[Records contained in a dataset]
──────

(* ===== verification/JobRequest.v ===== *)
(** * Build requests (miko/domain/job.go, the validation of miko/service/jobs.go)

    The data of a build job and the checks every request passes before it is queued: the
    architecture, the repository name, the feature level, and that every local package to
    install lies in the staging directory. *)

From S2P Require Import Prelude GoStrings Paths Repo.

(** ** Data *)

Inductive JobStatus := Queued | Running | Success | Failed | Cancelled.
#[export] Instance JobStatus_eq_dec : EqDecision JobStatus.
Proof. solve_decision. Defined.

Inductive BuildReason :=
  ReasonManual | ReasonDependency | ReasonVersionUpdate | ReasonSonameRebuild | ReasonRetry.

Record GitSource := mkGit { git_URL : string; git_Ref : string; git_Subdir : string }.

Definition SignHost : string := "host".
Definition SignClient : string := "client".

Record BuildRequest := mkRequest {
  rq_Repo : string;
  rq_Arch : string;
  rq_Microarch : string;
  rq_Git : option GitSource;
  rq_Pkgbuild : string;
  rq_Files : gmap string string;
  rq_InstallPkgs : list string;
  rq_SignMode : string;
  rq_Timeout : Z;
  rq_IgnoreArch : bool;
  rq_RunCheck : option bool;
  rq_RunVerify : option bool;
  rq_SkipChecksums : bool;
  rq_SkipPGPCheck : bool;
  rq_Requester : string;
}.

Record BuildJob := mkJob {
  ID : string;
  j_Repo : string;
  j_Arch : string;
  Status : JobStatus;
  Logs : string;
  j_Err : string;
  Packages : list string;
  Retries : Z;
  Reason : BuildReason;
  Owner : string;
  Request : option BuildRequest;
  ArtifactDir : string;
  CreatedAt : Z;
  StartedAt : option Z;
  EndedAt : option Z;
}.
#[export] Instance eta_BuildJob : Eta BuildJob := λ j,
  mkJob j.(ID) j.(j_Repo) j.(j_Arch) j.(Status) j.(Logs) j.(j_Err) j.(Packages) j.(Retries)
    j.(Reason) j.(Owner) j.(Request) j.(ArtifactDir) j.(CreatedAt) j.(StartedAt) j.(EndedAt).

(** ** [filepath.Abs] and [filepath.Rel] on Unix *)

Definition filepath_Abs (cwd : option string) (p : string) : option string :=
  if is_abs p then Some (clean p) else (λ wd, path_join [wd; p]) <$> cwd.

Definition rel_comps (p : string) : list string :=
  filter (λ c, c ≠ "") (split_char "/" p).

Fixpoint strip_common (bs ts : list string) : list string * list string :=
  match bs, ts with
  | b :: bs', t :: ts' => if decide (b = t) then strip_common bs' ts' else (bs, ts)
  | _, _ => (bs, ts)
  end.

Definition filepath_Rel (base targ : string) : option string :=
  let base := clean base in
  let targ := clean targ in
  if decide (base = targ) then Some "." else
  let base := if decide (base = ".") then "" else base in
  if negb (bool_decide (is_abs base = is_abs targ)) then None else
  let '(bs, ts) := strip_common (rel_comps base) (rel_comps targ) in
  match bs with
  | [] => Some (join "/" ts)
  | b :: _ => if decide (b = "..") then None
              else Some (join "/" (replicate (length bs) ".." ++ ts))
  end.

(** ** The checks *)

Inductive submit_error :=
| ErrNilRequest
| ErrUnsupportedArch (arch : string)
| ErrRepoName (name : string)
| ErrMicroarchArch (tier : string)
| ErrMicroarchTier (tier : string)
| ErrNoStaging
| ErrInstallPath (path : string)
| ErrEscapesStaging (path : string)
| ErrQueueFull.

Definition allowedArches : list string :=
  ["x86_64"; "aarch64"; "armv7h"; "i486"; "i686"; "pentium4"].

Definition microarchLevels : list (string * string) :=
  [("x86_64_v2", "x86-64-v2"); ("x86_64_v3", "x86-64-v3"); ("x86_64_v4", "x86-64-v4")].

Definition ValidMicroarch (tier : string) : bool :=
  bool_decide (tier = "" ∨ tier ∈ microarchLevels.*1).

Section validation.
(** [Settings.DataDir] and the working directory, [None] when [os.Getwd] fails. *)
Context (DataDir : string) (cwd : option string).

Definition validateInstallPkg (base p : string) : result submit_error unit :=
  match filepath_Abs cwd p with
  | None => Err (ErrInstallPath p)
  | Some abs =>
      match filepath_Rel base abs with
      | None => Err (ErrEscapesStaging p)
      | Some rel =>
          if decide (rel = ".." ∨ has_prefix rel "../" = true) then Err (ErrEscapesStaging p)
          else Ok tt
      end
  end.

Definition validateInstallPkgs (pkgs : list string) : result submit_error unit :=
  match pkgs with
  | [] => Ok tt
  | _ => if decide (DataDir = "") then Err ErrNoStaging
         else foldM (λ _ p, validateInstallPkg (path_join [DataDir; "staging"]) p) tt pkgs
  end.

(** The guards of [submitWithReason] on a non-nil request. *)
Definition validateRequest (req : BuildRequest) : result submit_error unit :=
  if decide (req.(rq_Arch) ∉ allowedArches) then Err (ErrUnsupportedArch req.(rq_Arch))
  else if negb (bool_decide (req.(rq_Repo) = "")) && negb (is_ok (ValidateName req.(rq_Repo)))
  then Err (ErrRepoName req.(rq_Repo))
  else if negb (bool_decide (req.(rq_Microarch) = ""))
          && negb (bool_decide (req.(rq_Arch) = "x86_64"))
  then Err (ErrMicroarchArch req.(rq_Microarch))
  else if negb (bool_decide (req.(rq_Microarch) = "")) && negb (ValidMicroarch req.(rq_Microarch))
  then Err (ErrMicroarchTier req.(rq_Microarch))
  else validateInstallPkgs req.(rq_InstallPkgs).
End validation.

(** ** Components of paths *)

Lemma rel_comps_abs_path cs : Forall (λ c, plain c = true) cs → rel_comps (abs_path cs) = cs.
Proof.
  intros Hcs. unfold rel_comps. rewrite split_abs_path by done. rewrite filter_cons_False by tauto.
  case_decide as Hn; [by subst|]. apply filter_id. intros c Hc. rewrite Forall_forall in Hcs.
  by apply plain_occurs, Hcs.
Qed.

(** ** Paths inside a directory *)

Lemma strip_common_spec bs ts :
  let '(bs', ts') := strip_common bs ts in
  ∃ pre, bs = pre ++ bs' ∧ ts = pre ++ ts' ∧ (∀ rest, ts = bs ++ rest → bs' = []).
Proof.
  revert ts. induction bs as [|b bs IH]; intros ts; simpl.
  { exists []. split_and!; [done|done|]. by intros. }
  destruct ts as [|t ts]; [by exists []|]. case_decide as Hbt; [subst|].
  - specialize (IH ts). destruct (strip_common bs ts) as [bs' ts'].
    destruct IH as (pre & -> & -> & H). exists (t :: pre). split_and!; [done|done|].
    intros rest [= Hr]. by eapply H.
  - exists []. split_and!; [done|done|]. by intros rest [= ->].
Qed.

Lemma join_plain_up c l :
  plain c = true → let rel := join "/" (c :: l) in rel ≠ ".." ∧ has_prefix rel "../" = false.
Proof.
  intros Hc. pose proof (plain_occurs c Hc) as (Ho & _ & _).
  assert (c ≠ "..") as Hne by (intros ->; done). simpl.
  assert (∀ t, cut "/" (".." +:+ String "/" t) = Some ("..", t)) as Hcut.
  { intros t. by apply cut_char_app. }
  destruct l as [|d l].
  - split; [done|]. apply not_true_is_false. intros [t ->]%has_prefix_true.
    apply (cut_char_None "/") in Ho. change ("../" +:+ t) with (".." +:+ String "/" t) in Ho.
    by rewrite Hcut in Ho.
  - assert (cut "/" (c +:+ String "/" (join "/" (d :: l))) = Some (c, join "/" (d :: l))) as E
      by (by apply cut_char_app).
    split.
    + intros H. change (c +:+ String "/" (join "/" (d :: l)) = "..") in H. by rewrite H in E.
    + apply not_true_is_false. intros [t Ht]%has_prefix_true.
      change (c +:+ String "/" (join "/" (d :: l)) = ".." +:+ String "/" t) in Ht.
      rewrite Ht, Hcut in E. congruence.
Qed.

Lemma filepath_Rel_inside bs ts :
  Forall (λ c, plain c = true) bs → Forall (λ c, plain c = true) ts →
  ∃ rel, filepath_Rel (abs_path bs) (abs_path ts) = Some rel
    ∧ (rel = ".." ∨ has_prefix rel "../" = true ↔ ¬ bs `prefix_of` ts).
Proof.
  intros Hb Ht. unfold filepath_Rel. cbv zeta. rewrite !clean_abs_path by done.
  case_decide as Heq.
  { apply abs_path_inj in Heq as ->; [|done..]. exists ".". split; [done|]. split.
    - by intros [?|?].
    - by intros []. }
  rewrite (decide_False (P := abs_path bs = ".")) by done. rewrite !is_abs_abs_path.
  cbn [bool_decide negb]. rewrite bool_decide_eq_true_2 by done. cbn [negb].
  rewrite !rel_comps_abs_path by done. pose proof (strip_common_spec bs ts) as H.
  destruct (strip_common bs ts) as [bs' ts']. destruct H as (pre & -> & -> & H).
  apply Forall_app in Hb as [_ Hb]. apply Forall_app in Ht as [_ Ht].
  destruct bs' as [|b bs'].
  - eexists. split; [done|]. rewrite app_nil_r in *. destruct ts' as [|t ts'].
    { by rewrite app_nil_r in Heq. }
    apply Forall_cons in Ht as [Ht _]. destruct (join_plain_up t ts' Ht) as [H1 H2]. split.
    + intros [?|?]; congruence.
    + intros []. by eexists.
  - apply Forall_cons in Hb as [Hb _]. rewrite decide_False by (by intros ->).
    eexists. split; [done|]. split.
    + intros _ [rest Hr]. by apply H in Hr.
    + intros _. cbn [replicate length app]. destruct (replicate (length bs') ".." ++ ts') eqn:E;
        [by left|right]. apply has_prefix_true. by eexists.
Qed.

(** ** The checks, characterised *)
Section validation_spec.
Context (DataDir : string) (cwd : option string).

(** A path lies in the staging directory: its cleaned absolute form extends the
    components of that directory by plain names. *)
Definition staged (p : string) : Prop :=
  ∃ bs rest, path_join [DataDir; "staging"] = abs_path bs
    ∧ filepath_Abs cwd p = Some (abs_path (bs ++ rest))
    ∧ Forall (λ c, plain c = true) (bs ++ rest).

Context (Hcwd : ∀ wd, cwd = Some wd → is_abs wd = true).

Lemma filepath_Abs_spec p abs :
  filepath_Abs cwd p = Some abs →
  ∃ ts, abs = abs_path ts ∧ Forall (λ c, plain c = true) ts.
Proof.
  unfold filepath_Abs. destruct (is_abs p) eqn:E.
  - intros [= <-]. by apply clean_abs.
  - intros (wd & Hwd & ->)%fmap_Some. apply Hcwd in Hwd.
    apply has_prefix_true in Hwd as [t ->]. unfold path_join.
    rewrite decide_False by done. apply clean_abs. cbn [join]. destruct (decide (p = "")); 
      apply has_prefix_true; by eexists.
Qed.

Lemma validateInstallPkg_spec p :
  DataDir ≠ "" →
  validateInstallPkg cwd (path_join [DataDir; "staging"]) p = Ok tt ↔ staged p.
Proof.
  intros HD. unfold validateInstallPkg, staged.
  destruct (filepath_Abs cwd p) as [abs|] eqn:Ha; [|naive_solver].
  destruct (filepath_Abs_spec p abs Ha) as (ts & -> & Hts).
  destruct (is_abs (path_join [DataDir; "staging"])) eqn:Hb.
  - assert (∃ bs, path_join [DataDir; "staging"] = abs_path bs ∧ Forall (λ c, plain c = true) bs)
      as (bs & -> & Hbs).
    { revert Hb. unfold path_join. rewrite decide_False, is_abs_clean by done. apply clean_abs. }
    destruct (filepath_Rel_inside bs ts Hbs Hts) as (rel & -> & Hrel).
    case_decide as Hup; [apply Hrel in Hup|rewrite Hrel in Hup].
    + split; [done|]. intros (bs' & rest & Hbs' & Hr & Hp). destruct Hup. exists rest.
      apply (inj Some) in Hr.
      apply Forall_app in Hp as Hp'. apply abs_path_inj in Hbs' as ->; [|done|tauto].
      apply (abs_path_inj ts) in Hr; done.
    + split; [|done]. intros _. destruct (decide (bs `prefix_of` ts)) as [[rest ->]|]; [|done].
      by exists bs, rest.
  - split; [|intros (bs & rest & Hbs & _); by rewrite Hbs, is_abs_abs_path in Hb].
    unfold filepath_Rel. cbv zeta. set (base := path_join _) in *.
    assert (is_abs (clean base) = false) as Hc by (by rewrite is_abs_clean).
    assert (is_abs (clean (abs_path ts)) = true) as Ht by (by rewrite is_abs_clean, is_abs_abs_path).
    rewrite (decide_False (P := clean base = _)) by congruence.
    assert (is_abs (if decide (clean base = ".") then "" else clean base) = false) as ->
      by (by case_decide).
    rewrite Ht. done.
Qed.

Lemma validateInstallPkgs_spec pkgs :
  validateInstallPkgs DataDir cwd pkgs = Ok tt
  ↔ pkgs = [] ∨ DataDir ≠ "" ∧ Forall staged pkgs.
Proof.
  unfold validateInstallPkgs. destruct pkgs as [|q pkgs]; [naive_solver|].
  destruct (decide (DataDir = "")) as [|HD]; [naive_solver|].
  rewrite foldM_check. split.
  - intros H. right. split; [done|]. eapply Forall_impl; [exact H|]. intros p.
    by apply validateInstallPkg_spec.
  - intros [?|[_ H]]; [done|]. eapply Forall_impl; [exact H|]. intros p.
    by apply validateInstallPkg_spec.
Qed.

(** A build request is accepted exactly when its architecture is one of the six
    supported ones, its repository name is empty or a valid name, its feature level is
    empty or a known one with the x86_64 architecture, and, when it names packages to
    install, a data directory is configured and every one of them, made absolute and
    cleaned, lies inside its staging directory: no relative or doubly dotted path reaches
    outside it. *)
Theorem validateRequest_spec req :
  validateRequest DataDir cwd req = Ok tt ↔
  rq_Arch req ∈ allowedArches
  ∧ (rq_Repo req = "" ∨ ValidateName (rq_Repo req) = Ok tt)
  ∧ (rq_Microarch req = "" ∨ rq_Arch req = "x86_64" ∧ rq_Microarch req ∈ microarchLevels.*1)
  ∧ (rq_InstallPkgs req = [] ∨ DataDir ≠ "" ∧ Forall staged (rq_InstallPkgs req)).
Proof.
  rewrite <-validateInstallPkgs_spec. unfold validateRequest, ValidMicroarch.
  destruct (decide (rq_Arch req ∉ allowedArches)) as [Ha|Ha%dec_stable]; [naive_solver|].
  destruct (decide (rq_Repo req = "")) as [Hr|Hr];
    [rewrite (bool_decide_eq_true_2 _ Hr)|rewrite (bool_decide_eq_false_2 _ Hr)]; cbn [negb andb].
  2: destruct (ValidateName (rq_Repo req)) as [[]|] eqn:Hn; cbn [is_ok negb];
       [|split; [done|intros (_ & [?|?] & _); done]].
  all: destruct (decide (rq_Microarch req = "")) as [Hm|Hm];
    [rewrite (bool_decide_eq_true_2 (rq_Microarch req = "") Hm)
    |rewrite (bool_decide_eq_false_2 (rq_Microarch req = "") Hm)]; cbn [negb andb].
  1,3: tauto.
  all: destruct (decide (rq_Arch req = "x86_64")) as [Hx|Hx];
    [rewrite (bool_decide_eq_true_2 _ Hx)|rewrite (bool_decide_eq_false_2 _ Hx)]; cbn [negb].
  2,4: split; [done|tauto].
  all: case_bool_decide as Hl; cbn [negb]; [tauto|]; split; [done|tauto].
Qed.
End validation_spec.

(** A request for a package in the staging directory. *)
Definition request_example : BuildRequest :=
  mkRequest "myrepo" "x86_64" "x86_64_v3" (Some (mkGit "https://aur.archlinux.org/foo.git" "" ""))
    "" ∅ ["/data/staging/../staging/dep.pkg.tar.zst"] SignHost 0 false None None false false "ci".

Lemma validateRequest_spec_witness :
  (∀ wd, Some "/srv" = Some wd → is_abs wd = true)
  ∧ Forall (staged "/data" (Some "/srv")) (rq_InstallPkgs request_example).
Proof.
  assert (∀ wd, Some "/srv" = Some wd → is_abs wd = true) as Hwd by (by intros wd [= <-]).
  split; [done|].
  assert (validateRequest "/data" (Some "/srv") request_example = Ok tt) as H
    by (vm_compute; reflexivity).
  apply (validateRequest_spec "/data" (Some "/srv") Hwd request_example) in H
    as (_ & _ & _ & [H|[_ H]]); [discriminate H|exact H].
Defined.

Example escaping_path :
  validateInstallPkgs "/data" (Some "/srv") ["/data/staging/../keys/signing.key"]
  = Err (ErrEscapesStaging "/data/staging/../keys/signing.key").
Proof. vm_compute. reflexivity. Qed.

──────

Exercise instructions: Reproduce exactly the lines that run from the start of the records to the line with "ReasonManual | ReasonDependency", both included.

Response to this task:
(* ===== verification/JobRequest.v ===== *)
(** * Build requests (miko/domain/job.go, the validation of miko/service/jobs.go)

    The data of a build job and the checks every request passes before it is queued: the
    architecture, the repository name, the feature level, and that every local package to
    install lies in the staging directory. *)

From S2P Require Import Prelude GoStrings Paths Repo.

(** ** Data *)

Inductive JobStatus := Queued | Running | Success | Failed | Cancelled.
#[export] Instance JobStatus_eq_dec : EqDecision JobStatus.
Proof. solve_decision. Defined.

Inductive BuildReason :=
  ReasonManual | ReasonDependency | ReasonVersionUpdate | ReasonSonameRebuild | ReasonRetry.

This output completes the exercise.